* REQUIRED WORK
Scan the lines below and report each one containing "congruence" by copying it.

Source data:
##########

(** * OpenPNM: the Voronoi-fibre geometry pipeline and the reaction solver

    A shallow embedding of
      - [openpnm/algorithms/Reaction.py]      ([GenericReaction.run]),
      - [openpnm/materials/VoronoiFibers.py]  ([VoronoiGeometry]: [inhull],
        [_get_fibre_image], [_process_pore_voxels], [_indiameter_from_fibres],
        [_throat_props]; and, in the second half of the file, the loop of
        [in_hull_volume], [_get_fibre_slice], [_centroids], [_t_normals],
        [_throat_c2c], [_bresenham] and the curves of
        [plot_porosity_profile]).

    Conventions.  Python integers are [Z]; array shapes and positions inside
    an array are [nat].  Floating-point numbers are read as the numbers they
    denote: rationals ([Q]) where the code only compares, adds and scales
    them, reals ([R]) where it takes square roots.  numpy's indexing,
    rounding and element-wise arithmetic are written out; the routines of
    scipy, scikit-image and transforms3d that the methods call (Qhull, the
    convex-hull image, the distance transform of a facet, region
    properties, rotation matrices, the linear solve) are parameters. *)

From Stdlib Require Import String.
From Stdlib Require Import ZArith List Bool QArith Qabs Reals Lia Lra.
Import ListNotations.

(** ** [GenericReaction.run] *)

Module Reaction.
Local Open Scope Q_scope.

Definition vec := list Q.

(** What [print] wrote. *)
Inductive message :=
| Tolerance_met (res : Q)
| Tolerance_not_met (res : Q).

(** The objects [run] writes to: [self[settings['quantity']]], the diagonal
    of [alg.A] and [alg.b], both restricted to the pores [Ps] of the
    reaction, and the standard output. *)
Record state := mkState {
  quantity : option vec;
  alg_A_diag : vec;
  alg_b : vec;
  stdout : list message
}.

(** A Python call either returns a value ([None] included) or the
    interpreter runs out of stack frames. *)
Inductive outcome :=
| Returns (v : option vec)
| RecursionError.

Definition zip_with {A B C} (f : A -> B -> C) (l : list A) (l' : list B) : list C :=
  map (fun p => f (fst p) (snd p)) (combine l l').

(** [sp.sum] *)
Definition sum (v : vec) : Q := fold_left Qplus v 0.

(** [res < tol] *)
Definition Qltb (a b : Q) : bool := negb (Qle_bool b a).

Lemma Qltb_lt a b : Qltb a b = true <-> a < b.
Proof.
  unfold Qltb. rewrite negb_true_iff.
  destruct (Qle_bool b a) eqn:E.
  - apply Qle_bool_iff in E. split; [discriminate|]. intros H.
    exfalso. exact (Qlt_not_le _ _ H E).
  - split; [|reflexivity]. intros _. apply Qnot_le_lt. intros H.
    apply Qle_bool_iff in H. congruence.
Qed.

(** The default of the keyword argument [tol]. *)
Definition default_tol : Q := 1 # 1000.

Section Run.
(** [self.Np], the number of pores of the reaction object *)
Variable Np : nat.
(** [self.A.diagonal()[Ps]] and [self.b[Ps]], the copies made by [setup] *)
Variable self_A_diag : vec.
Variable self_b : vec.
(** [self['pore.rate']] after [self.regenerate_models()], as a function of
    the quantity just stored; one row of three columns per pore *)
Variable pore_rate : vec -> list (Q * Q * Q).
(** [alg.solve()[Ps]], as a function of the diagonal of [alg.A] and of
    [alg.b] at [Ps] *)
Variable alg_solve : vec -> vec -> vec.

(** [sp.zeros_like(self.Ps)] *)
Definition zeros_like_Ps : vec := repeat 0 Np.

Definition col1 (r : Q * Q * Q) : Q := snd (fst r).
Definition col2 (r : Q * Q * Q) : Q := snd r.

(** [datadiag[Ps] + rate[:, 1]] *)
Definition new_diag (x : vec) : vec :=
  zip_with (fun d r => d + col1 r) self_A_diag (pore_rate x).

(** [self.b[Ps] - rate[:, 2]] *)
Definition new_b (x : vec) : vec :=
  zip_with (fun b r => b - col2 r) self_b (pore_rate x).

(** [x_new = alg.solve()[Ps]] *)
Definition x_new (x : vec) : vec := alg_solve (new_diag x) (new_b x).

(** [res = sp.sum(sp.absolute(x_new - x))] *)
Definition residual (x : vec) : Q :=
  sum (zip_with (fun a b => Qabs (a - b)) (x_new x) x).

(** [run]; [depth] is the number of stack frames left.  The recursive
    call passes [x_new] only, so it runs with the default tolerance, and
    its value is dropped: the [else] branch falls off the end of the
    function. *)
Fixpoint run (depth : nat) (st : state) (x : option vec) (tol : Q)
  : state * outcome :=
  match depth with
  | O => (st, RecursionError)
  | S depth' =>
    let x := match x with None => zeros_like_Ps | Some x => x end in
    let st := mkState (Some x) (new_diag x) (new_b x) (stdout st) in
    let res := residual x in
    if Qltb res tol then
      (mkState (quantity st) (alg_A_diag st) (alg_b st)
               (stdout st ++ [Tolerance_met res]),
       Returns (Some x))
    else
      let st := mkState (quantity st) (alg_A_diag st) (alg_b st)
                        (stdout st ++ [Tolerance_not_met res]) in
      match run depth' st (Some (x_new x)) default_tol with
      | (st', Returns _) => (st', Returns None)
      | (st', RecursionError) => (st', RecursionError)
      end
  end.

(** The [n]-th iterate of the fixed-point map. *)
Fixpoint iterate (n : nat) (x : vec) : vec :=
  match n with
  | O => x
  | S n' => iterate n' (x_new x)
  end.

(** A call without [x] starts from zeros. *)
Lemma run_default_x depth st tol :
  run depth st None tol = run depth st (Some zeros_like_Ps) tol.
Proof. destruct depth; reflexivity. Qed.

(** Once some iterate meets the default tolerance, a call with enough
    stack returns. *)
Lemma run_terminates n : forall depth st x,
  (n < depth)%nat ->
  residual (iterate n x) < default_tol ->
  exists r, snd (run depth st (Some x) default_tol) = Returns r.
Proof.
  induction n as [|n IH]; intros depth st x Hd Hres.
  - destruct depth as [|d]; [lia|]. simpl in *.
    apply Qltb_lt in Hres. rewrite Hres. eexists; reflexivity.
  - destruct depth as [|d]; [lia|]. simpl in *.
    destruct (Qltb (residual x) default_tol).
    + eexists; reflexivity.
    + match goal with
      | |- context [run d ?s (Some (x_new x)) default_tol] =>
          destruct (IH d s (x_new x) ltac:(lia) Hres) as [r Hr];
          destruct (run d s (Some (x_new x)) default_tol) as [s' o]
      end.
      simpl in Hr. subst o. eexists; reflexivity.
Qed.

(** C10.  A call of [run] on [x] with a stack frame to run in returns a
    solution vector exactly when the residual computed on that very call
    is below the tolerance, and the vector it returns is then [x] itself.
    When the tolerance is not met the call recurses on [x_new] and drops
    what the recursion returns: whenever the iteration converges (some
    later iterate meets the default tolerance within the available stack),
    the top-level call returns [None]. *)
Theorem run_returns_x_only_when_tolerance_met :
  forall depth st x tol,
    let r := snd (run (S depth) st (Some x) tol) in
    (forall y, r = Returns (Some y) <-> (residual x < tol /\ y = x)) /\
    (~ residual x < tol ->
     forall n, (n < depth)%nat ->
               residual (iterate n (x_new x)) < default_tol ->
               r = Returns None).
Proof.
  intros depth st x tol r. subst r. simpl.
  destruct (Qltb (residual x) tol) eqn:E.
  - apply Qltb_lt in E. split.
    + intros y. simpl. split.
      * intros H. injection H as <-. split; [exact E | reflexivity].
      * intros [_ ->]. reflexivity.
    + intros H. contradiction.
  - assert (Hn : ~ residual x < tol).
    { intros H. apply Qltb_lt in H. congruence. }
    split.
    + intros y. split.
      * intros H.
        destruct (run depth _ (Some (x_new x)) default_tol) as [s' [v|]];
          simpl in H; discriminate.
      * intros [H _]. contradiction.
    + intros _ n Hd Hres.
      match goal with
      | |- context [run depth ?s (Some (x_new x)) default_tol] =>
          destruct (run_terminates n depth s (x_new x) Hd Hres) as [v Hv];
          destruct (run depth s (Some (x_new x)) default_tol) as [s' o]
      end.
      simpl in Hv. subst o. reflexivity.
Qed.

##########

* TASK RESULT
    apply Qle_bool_iff in H. congruence.
    { intros H. apply Qltb_lt in H. congruence. }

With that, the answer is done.